Un an après le décès du sultan Qabous Ben Saïd Al-Saïd, le « père de la nation », Oman tâtonne dans un monde où la suprématie du pétrole s’essouffle, au profit des énergies renouvelables qui nécessitent une profonde transformation socioéconomique.

Premières turbines du projet de parc éolien dans le Dhofar
omanobserver.com

L’heure est à l’économie verte : l’augmentation des ventes de voitures électriques, la démocratisation des solutions de mobilité douce dans les rues des capitales occidentales et l’engagement du géant américain de l’automobile General Motors d’arrêter de vendre des voitures essence et diesel en 2035 sont les premiers signes d’une électrification des transports, responsables d’un quart des émissions globales de CO2.

Pour Oman, dont le budget 2021 repose à 60 % sur les revenus générés par l’exploitation de gisements pétroliers et gaziers, la transition énergétique rime avant tout avec une lente érosion de sa principale source de revenus et une refonte de son modèle de développement. Alors que selon un rapport du Programme des Nations unies pour le développement (PNUD), cet État du Golfe est le pays au monde dont l’indice de développement humain a le plus progressé entre 1970 et 20101.

« Les fluctuations des prix des barils ne peuvent plus être la condition d’une économie saine », analyse Alexandre Briand, un Franco-Omanais qui préside le club France Oman.
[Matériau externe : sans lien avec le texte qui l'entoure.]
(** X11.  Not-a-number goes nowhere: a bin whose frequency or magnitude is
    a NaN changes no maximum, and a band whose maximum is a NaN is not the
    one detected. *)
Theorem NaN_is_ignored (m : maxima) (frequency magnitude : float) :
  (is_NaN frequency = true \/ is_NaN magnitude = true ->
   score_bin m frequency magnitude = m) /\
  (forall b, is_NaN (band_max m b) = true -> decision m <> Detected b).
Proof.
  split.
  - intros [Hf | Hm].
    + apply score_bin_no_band. intros b.
      destruct b; unfold in_band;
        rewrite (proj2 (compare_NaN frequency _ (or_introl Hf)));
        apply andb_false_r.
    + unfold score_bin.
      rewrite !(proj1 (compare_NaN _ magnitude (or_intror Hm))).
      destruct (in_band Axe frequency), (in_band Handsaw frequency),
        (in_band Chainsaw frequency); reflexivity.
  - intros b Hnan Hdec.
    pose proof (proj1 (compare_NaN SOME_THRESHOLD _ (or_intror Hnan))) as Hlt.
    unfold decision in Hdec.
    destruct b; simpl in Hlt;
      destruct (SOME_THRESHOLD <? max_chainsaw_magnitude m)%float;
      destruct (SOME_THRESHOLD <? max_axe_magnitude m)%float;
      destruct (SOME_THRESHOLD <? max_saw_magnitude m)%float;
      discriminate.
Qed.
L’économie omanaise fragilisée par les soubresauts des marchés pétroliers depuis 2014 subit de plein fouet la crise économique causée par la pandémie de la Covid-19. Le ratio d’endettement du pays s’envole, passant de 5 % du produit intérieur brut en 2014 à plus de 80 % en 2020. « Face aux défis posés par la pandémie et la baisse des cours du pétrole, beaucoup d’Omanais ont pris conscience que l’ancien système était déficient », renchérit Ismaïl Al-Muqbali, un activiste qui a pris part au « printemps omanais » en 2011.

Les réformes promises par le sultan précédent Qabous Ben Saïd Al-Saïd (1970-2020), aujourd’hui qualifiées par les activistes de « solutions temporaires », ont échoué à rompre avec l’addiction à la rente pétrolière et à préparer le pays à une profonde mutation des systèmes énergétiques mondiaux. Sous l’autoritaire conduite de Haitham Ben Tarek Al-Saïd, sultan depuis le décès de son prédécesseur le 10 janvier 2020, le pays s’interroge : faut-il être l’un des derniers bastions de l’ère du tout-pétrole ? Un adepte des énergies dites « propres » ? Ou bien les deux à la fois ?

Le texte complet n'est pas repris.